Sólo desde una posición que oscila entre la beatería por los lugares emblemáticos de reciente construcción y la admiración extemporánea hacia los grandes templos budistas de la tradición orientalista se puede insistir, como han hecho durante estos días y casi a tiempo completo casi todas las cadenas televisivas de nuestro entorno, en el desastre simbólico que supone el desplome casi instantáneo de las neoyorkinas Torres Gemelas. Nada es ya lo que era, ni lo será nunca jamás. Ni la selva brasileña ni las poblaciones de Sabra y Chatila, ni la urdimbre familiar y afectiva de muchas regiones de Centroamérica con sus millares de muertos de hambre, etc. Si se trata de contabilizar el derrumbe nada simbólico de entornos más vitales que emblemáticos, la lista de damnificados sería interminable. Habría que asumir que, en efecto, el mundo no es lo que era, y que la proliferación de desesperados es susceptible de activar respuestas inesperadas entre el sector de la población occidental que fía buena parte de su vida a disponer de una jubilación confortable.La revolución sería televisada.
El impacto mediático del brutal ataque contra Estados Unidos basta para desmentir el candor teórico de Guy Débord y demás derivas situacionistas, incluyendo a Jean Baudrillard o a Vicente Verdú, en el sentido de que la banalidad intrínseca del medio televisivo sería incapaz de retransmitir acontecimientos decisivos para la humanidad. Nada es susceptible de exceder los intereses de la exposición mediática, como ya se vio claramente en el caso de la destrucción de los pétreos Budas afganos por los talibán, tan poco propensos, por otra parte, a facilitar información sobre sus fechorías.
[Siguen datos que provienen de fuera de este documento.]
Lemma lstrip_nil_iff s : lstrip s = [] ↔ all_space s = true.
Proof.
  induction s as [|c s IH]; simpl; [done|].
  destruct (is_space c); simpl; [done | split; done].
Qed.

Lemma lstrip_decomp s : ∃ t, s = t ++ lstrip s ∧ all_space t = true.
Proof.
  induction s as [|c s (t & Ht & Hs)]; simpl.
  - by exists [].
  - destruct (is_space c) eqn:Hc.
    + exists (c :: t). simpl. rewrite Hc, Hs. split; [by f_equal | done].
    + by exists [].
Qed.

Lemma all_space_app s t : all_space (s ++ t) = all_space s && all_space t.
Proof. apply forallb_app. Qed.

Lemma all_space_rev s : all_space (rev s) = all_space s.
Proof.
  induction s as [|c s IH]; simpl; [done|].
  rewrite all_space_app, IH. simpl. rewrite andb_true_r. apply andb_comm.
Qed.

Lemma rstrip_decomp s : ∃ t, s = rstrip s ++ t ∧ all_space t = true.
Proof.
  destruct (lstrip_decomp (rev s)) as (t & Ht & Hs).
  exists (rev t). split; [| by rewrite all_space_rev].
  unfold rstrip. rewrite <- rev_app_distr, <- Ht. by rewrite rev_involutive.
Qed.

Lemma strip_nil_iff s : strip s = [] ↔ all_space s = true.
Proof.
  unfold strip. split.
  - intros Hs. destruct (rstrip_decomp (lstrip s)) as (t & Ht & Hsp).
    rewrite Hs in Ht. simpl in Ht.
    destruct (lstrip_decomp s) as (t' & Ht' & Hsp').
    rewrite Ht'. rewrite all_space_app, Hsp'. simpl. by rewrite Ht.
  - intros Hs. apply lstrip_nil_iff in Hs. by rewrite Hs.
Qed.

Lemma split_go_nil_iff w s : split_go w s = [] ↔ w = [] ∧ all_space s = true.
Proof.
  revert w. induction s as [|c s IH]; intros w; simpl.
  - destruct w; split; try done. by intros [? _].
  - destruct (is_space c); simpl.
    + destruct w.
      * rewrite IH. tauto.
      * split; [done | by intros [? _]].
    + rewrite IH. split; [by intros [? _] | by intros [_ ?]].
Qed.

Lemma split_go_nonempty w s : Forall (fun x => x ≠ []) (split_go w s).
Proof.
  revert w. induction s as [|c s IH]; intros w; simpl.
  - destruct w as [|a w]; [constructor|]. constructor; [|constructor].
    simpl. intros Hn. apply app_eq_nil in Hn as [_ ?]. done.
  - destruct (is_space c); [|apply IH].
    destruct w as [|a w]; [apply IH|]. constructor; [|apply IH].
    simpl. intros Hn. apply app_eq_nil in Hn as [_ ?]. done.
Qed.

Lemma join_nil_iff (sep : ustr) (l : list ustr) :
  Forall (fun x => x ≠ []) l → join sep l = [] ↔ l = [].
Proof.
  intros Hl. destruct l as [|p l]; [done|]. split; [|done].
  inversion Hl as [|? ? Hp _]; subst. simpl.
  destruct l; [done|]. intros Hn. apply app_eq_nil in Hn as [? _]. done.
Qed.

Lemma normalize_nil_iff s : _normalize_ws s = [] ↔ all_space s = true.
Proof.
  unfold _normalize_ws, split_ws.
  rewrite join_nil_iff by apply split_go_nonempty.
  rewrite split_go_nil_iff. tauto.
Qed.

Lemma split_go_lstrip s : split_go [] (lstrip s) = split_go [] s.
Proof.
  induction s as [|c s IH]; simpl; [done|].
  destruct (is_space c) eqn:Hc; [done|]. simpl. by rewrite Hc.
Qed.

Lemma split_go_spaces w t :
  all_space t = true → split_go w t = match w with [] => [] | _ => [rev w] end.
Proof.
  revert w. induction t as [|c t IH]; intros w Ht; simpl; [done|].
  simpl in Ht. apply andb_true_iff in Ht as [Hc Ht]. rewrite Hc.
  rewrite (IH [] Ht). by destruct w.
Qed.

Lemma split_go_app_spaces w s t :
  all_space t = true → split_go w (s ++ t) = split_go w s.
Proof.
  intros Ht. revert w. induction s as [|c s IH]; intros w; simpl.
  - by apply split_go_spaces.
  - destruct (is_space c); [|apply IH]. rewrite IH. done.
Qed.

Lemma normalize_strip s : _normalize_ws (strip s) = _normalize_ws s.
Proof.
  unfold _normalize_ws, split_ws, strip. f_equal.
  destruct (rstrip_decomp (lstrip s)) as (t & Ht & Hsp).
  rewrite <- (split_go_lstrip s). rewrite Ht at 2.
  by rewrite split_go_app_spaces.
Qed.
(** ** The sanitizer *)

Section SanitizerFacts.
Context `{Runtime}.

Lemma keys_distinct :
  k_missing ≠ k_ok ∧ k_missing_sanitized_removed ≠ k_ok
  ∧ k_missing ≠ k_missing_sanitized_removed
  ∧ k_ok_sanitized_overridden ≠ k_ok
  ∧ k_ok_sanitized_overridden ≠ k_missing
  ∧ k_ok_sanitized_overridden ≠ k_missing_sanitized_removed.
Proof. repeat split; discriminate. Qed.

Lemma missing_in_list jm items :
  jm !! k_missing = Some (PList items) → missing_in jm = items.
Proof.
  intros Hm. unfold missing_in, dict_get, py_or. rewrite Hm. simpl.
  by destruct items.
Qed.

Lemma sanitize_loop doc_text items kept r :
  fold_left (sanitize_step (_normalize_ws doc_text)) items (kept, r)
  = (kept ++ List.filter (item_kept doc_text) items,
     (r + Z.of_nat (length (List.filter (fun i => negb (item_kept doc_text i)) items)))%Z).
Proof.
  revert kept r. induction items as [|item items IH]; intros kept r; simpl.
  - by rewrite app_nil_r, Z.add_0_r.
  - destruct item; simpl; rewrite ?IH, <- ?app_assoc; simpl; try done.
    destruct (evidence_ok _ d); simpl; rewrite IH, <- ?app_assoc; simpl; [done|].
    f_equal. lia.
Qed.

(** [_sanitize_judge_meta] on a dict, in closed form. *)
Lemma sanitize_dict doc_text jm :
  _sanitize_judge_meta doc_text (PDict jm) =
  let kept := List.filter (item_kept doc_text) (missing_in jm) in
  let n := removed_count doc_text (missing_in jm) in
  let out := <[k_missing := PList kept]> jm in
  let out := if negb (n =? 0)%Z then <[k_missing_sanitized_removed := PInt n]> out else out in
  if flips doc_text jm
  then <[k_ok_sanitized_overridden := PBool true]> (<[k_ok := PBool true]> out)
  else out.
Proof.
  destruct keys_distinct as (K1 & K2 & _).
  unfold _sanitize_judge_meta. fold (missing_in jm).
  rewrite sanitize_loop. simpl. rewrite Z.add_0_l. fold (removed_count doc_text (missing_in jm)).
  set (kept := List.filter _ _). set (n := removed_count _ _).
  assert (Hok : ∀ out' : gmap ustr pyval,
    out' = (if negb (n =? 0)%Z
            then <[k_missing_sanitized_removed := PInt n]> (<[k_missing := PList kept]> jm)
            else <[k_missing := PList kept]> jm) →
    dict_get out' k_ok (PBool false) = dict_get jm k_ok (PBool false)).
  { intros out' ->. unfold dict_get.
    destruct (negb (n =? 0)%Z); by rewrite ?lookup_insert_ne by done. }
  rewrite (Hok _ eq_refl). unfold flips. fold kept.
  clearbody kept. by destruct kept.
Qed.

Lemma filter_negb_length {A} (f : A → bool) (l : list A) :
  length (List.filter (fun x => negb (f x)) l) = (length l - length (List.filter f l))%nat.
Proof.
  assert (Hle : ∀ l', (length (List.filter f l') ≤ length l')%nat).
  { induction l' as [|y l' IH]; simpl; [lia|]. destruct (f y); simpl; lia. }
  induction l as [|x l IH]; simpl; [done|].
  specialize (Hle l). destruct (f x); simpl; lia.
Qed.

(** A structured item whose evidence is the string [e] is kept exactly when
    [e], normalized, is not empty and occurs in the normalized document. *)
Lemma item_kept_evidence doc_text d e :
  d !! k_evidence = Some (PStr e) →
  item_kept doc_text (PDict d) = true
  ↔ (_normalize_ws e ≠ []
     ∧ ∃ a b, _normalize_ws doc_text = a ++ _normalize_ws e ++ b).
Proof.
  intros He. unfold item_kept, evidence_ok, dict_get. rewrite He. simpl.
  assert (Hev : py_str (py_or (PStr e) (PStr [])) = e) by by destruct e.
  rewrite Hev, andb_true_iff, normalize_strip, str_in_spec.
  assert (Hne : match strip e with [] => false | _ :: _ => true end = true
                ↔ _normalize_ws e ≠ []).
  { rewrite normalize_nil_iff, <- strip_nil_iff. by destruct (strip e). }
  by rewrite Hne.
Qed.

End SanitizerFacts.

Section SanitizerTheorems.
Context `{Runtime}.
(* ===== verification/_CoqProject ===== *)
-Q . S2P
Prelude.v
Base.v
ByteIO.v
Packets.v
PacketProps.v
PacketTypes.v
Transport.v
PacketReader.v
Subscription.v
Shared.v
Transceiver.v
TransceiverOut.v
TransceiverProps.v
Samples.v
TransceiverRuns.v
Bounds.v
Shutdown.v
Futures.v
Wrappers.v
Wakers.v
Client.v
Connect.v
Wire.v
Discipline.v
System.v
SystemRuns.v
TlsConfig.v
(* ===== verification/PacketProps.v ===== *)
(** * Theorems on the packets

    The remaining-length field against its definition in the MQTT standard,
    the construction of a packet against the interface [EncodeOk] that every
    packet discharges, and the round trips between the client's and the
    broker's coders. *)

From Stdlib Require Import ZArith Lia.
From stdpp Require Import base list numbers.
From S2P Require Import Prelude Base ByteIO Packets.

Local Open Scope Z_scope.

(* ------------------------------------------------------------------ *)
(** ** Reference definitions                                           *)
(* ------------------------------------------------------------------ *)

(** The remaining-length field: base 128, least significant digit first, the
    top bit of every byte but the last set; at most [k] bytes. *)
Fixpoint remaining_length (k : nat) (n : Z) : bytes :=
  match k with
  | O => []
  | S k => if n <? 128 then [n] else n mod 128 + 128 :: remaining_length k (n / 128)
  end.

(** A whole packet on the wire. *)
Definition frame (t : PacketType) (flags : u8) (body : bytes) : bytes :=
  16 * PacketType_as_u8 t + flags :: remaining_length 4 (len body) ++ body.

(** The largest content the fixed header can announce. *)
Definition MAX_CONTENT : Z := 2 ^ 28.

(** What an [Encode] implementation promises to [make_packet_t]: with the
    fields in range, it writes [enc_body] and returns [enc_flags], and
    [compute_size] announces the length of what it writes. *)
Class EncodeOk (P : Type) `{Packet P} `{Encode P} : Type := {
  enc_valid : P -> Prop;
  enc_body : P -> bytes;
  enc_flags : P -> u8;
  enc_writes p : enc_valid p -> writes (encode p) (enc_flags p) (enc_body p);
  enc_size p : enc_valid p -> compute_size p = Ret (length (enc_body p));
  enc_flags_range p : enc_valid p -> 0 <= enc_flags p < 16
}.
(* ===== verification/PacketReader.v ===== *)
(** * [transceiver/packet_reader.rs]: reassembling packets

    The buffer that accumulates bytes until a packet is complete. The
    theorems show that the packets it returns are the frames of the byte
    stream, in order and however the stream is cut into pieces; that it never
    panics; and the one header on which it makes no progress. *)

From Stdlib Require Import ZArith Lia.
From stdpp Require Import base list numbers.
From S2P Require Import Prelude Base ByteIO Packets PacketProps Transport.

Local Open Scope Z_scope.

(* ------------------------------------------------------------------ *)
(** ** The reader                                                      *)
(* ------------------------------------------------------------------ *)

Record PacketSizeInfo : Type := mkSizeInfo {
  pkt_size : usize;
  start_offset : nat
}.

Record PacketReader : Type := mkReader {
  rd_bytes : bytes;
  rd_size : option PacketSizeInfo
}.

(** [Default::default()]. *)
Definition PacketReader_default : PacketReader := mkReader [] None.

Inductive PacketReadState : Type :=
| Incoming (p : IncomingPacket)
| ConnectionClosed
| NeedMoreData.

Definition MAX_PACKET_SIZE : usize := 512000000.

(** The loop of [parse_packet_size]; the list is [self.bytes[pos..]]. A shift
    by the width of [usize] or more is an arithmetic overflow. *)
Fixpoint parse_size_loop (l : bytes) (pos : nat) (ret shift : Z)
    : outcome io_error (option (Z * nat)) :=
  match l with
  | [] => Ret None
  | b :: l' =>
    if 64 <=? shift then Panic
    else
      let ret := Z.lor ret (wrap64 (Z.shiftl (Z.land b 0x7f) shift)) in
      let pos := S pos in
      if Z.land b 0x80 =? 0 then Ret (Some (ret, pos))
      else parse_size_loop l' pos ret (shift + 7)
  end.

Definition parse_packet_size (bs : bytes) : outcome io_error (option PacketSizeInfo) :=
  match parse_size_loop (drop 1 bs) 1 0 0 with
  | Ret None => Ret None
  | Ret (Some (ret, pos)) =>
    let ret := ret + Z.of_nat pos in
    if 2 ^ 64 <=? ret then Panic
    else if MAX_PACKET_SIZE <? ret then Throw (PacketDecodeError_into ReachedMaxSize)
    else Ret (Some (mkSizeInfo ret pos))
  | Throw e => Throw e
  | Panic => Panic
  | UB => UB
  | OutOfFuel => OutOfFuel
  end.
(* ===== verification/Subscription.v ===== *)
(** * [transceiver/commands.rs] and [transceiver/subscription.rs]

    The commands the client sends to the transceiver, the recipients of a
    topic (queues and callbacks), and the tree that maps topic filters to
    recipients. The channels and the callbacks are parameters. The theorems
    show that pruning offers a message once to every queue, that callbacks
    stay sorted by ID, and that the tree refines a map from filters to
    recipients in which dispatching visits the matching filters, once each. *)

From Stdlib Require Import ZArith Lia.
From stdpp Require Import base list numbers gmap sorting.
From S2P Require Import Prelude Base ByteIO Packets PacketProps.

Local Open Scope Z_scope.

(* ------------------------------------------------------------------ *)
(** ** Channels and callbacks                                          *)
(* ------------------------------------------------------------------ *)

(** A [mpsc::Sender], a [mpsc::UnboundedSender] and a boxed [FnMut] are
    references to state outside the transceiver; they are names for it here. *)
Abbreviation Sender := nat (only parsing).
Abbreviation UnboundedSender := nat (only parsing).
Abbreviation Closure := nat (only parsing).

(** [Result<(), TrySendError>]. *)
Inductive TrySend : Type := Sent | Full | Closed.

(** The operations of tokio's channels and the call of a user's callback, on
    the state [X] they work on. *)
Class Recipients (X : Type) : Type := {
  try_send : Sender -> IncomingPublishPacket -> X -> TrySend * X;
  send : UnboundedSender -> IncomingPublishPacket -> X -> result unit unit * X;
  call : Closure -> IncomingPublishPacket -> X -> X
}.

Record FastCallback : Type := mkFastCallback { cb_id : u32; cb_f : Closure }.

Inductive SubscriptionKind : Type :=
| Void
| Lossy (queue : Sender)
| Unbounded (queue : UnboundedSender)
| KFastCallback (cb : FastCallback).

Record PublishCommand : Type := mkPublishCommand {
  cmd_packet_id : u16;
  cmd_qos : QoS;
  cmd_packet : bytes
}.

Record SubscribeCommand : Type := mkSubscribeCommand {
  subcmd_topic : str;
  subcmd_qos : QoS;
  subcmd_kind : SubscriptionKind
}.

Inductive UnsubKind : Type :=
| UFastCallback (id : u32)
| Immediate.

Record UnsubCommand : Type := mkUnsubCommand {
  unsubcmd_topic : str;
  unsubcmd_kind : UnsubKind
}.

Inductive Command : Type :=
| CPublish (cmd : PublishCommand)
| CSubscribe (cmd : SubscribeCommand)
| CUnsub (cmd : UnsubCommand)
| CDisconnect.

(* ------------------------------------------------------------------ *)
(** ** The recipients of a filter                                      *)
(* ------------------------------------------------------------------ *)

Record Subscription : Type := mkSubscription {
  lossy_queue : list Sender;
  unbounded_queue : list UnboundedSender;
  fast_callbacks : list FastCallback;
  subscribed : bool
}.

Definition Subscription_default : Subscription := mkSubscription [] [] [] false.

(** [Vec::swap_remove] at an index in range. *)
Definition swap_remove {A} (i : nat) (l : list A) : list A :=
  match last l with
  | Some x => take (length l - 1) (<[i := x]> l)
  | None => l
  end.

(** [prune]: every turn advances [i] or shortens the vector. *)
Fixpoint prune_loop {A X E} (fuel : nat) (predicate : A -> X -> bool * X) (i : nat) (vec : list A)
    : stm X E (list A) :=
  match vec !! i with
  | None => mret vec
  | Some a =>
    match fuel with
    | O => out_of_fuel
    | S fuel => fun e =>
      let '(b, e) := predicate a e in
      if b then prune_loop fuel predicate i (swap_remove i vec) e
      else prune_loop fuel predicate (S i) vec e
    end
  end.

Definition prune {A X E} (vec : list A) (predicate : A -> X -> bool * X) : stm X E (list A) :=
  prune_loop (length vec) predicate 0 vec.

(** [binary_search_by_key] of the standard library, on the list of keys. *)
Fixpoint binary_search_loop (fuel : nat) (key : Z) (keys : list Z) (base size : nat)
    : outcome Empty_set nat :=
  if (size <=? 1)%nat then Ret base
  else
    match fuel with
    | O => OutOfFuel
    | S fuel =>
      let half := (size / 2)%nat in
      let mid := (base + half)%nat in
      match keys !! mid with
      | None => UB
      | Some k => binary_search_loop fuel key keys (if key <? k then base else mid) (size - half)
      end
    end.

Definition binary_search (key : Z) (keys : list Z) : outcome Empty_set (result nat nat) :=
  match keys with
  | [] => Ret (Err 0%nat)
  | _ =>
    match binary_search_loop (length keys) key keys 0 (length keys) with
    | Ret base =>
      match keys !! base with
      | None => UB
      | Some k => Ret (if k =? key then Ok base else Err (if k <? key then S base else base))
      end
    | Throw e => Throw e
    | Panic => Panic
    | UB => UB
    | OutOfFuel => OutOfFuel
    end
  end.

(** [Vec::insert] and [Vec::remove], which panic out of range. *)
Definition vec_insert {St E A} (i : nat) (x : A) (l : list A) : stm St E (list A) :=
  assert_ (i <=? length l)%nat;; mret (take i l ++ x :: drop i l).
Definition vec_remove {St E A} (i : nat) (l : list A) : stm St E (list A) :=
  assert_ (i <? length l)%nat;; mret (take i l ++ drop (S i) l).

Definition set_callbacks (l : list FastCallback) (s : Subscription) : Subscription :=
  mkSubscription (lossy_queue s) (unbounded_queue s) l (subscribed s).

Section subscription.
Context `{BuildCfg} {X E : Type} `{Recipients X}.

Definition queue_closed (msg : IncomingPublishPacket) (q : Sender) (x : X) : bool * X :=
  let '(r, x) := try_send q msg x in
  (match r with Closed => true | _ => false end, x).

Definition unbounded_closed (msg : IncomingPublishPacket) (q : UnboundedSender) (x : X) : bool * X :=
  let '(r, x) := send q msg x in (is_err r, x).

Definition call_all (msg : IncomingPublishPacket) (cbs : list FastCallback) (x : X) : X :=
  fold_left (fun x cb => call (cb_f cb) msg x) cbs x.

Definition Subscription_dispatch (msg : IncomingPublishPacket) (s : Subscription)
    : stm X E Subscription :=
  lossy ← prune (lossy_queue s) (queue_closed msg);
  unbounded ← prune (unbounded_queue s) (unbounded_closed msg);
  modify (call_all msg (fast_callbacks s));;
  mret (mkSubscription lossy unbounded (fast_callbacks s) (subscribed s)).

Definition add_fast_callback (new_cb : FastCallback) : stm Subscription E unit :=
  s ← get;
  if match last (fast_callbacks s) with
     | Some last_cb => cb_id last_cb <? cb_id new_cb
     | None => true
     end
  then modify (set_callbacks (fast_callbacks s ++ [new_cb]))
  else
    r ← infallible (binary_search (cb_id new_cb) (cb_id <$> fast_callbacks s));
    match r with
    | Err index =>
      l ← vec_insert index new_cb (fast_callbacks s);
      modify (set_callbacks l)
    | Ok _ => panic_in_test
    end.

Definition remove_fast_callback (id : u32) : stm Subscription E unit :=
  s ← get;
  r ← infallible (binary_search id (cb_id <$> fast_callbacks s));
  match r with
  | Ok index =>
    l ← vec_remove index (fast_callbacks s);
    modify (set_callbacks l)
  | Err _ => mret tt
  end.

Definition add (kind : SubscriptionKind) : stm Subscription E unit :=
  match kind with
  | Void => mret tt
  | Lossy queue => modify (fun s =>
      mkSubscription (lossy_queue s ++ [queue]) (unbounded_queue s) (fast_callbacks s) (subscribed s))
  | Unbounded queue => modify (fun s =>
      mkSubscription (lossy_queue s) (unbounded_queue s ++ [queue]) (fast_callbacks s) (subscribed s))
  | KFastCallback cb => add_fast_callback cb
  end.
End subscription.

Definition Subscription_clear (s : Subscription) : Subscription := mkSubscription [] [] [] false.

Definition set_subscribed (s : Subscription) : Subscription :=
  mkSubscription (lossy_queue s) (unbounded_queue s) (fast_callbacks s) true.

Definition is_subscribed (s : Subscription) : bool := subscribed s.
A partir de cierto momento, quizás desde la llegada de los astronautas a la Luna, todo puede ser televisado en directo.Vigilancia inteligente.
Casi todo el mundo sabía que una acción de este tipo estaba en el horizonte de las cosas, y hasta había sido anticipada por algunas novelas y varios guiones de cine. Lo que resulta impensable es que pasara inadvertido el secuestro más o menos simultáneo de cuatro aviones de pasajeros, en un limitado segmento del espacio aéreo norteamericano, que habrían de impactar contra sus objetivos casi una hora más tarde, y hasta parece delirante que uno de esos aviones impacte sin obstáculo alguno contra el Pentágono, que debería a la horizontalidad de su arquitectura su supervivencia. Más inquietante resulta la novedad radical que los terroristas han aportado al secuestro de aviones de pasajeros. Ya no se trata de huir de algún lugar, de tratar de alcanzar otro o de cualquier otra petición previa para restituir el aparato. Es de temer que el uso de estas naves comerciales a la manera de misiles tenga imitadores entre los más desesperados, que son muchos.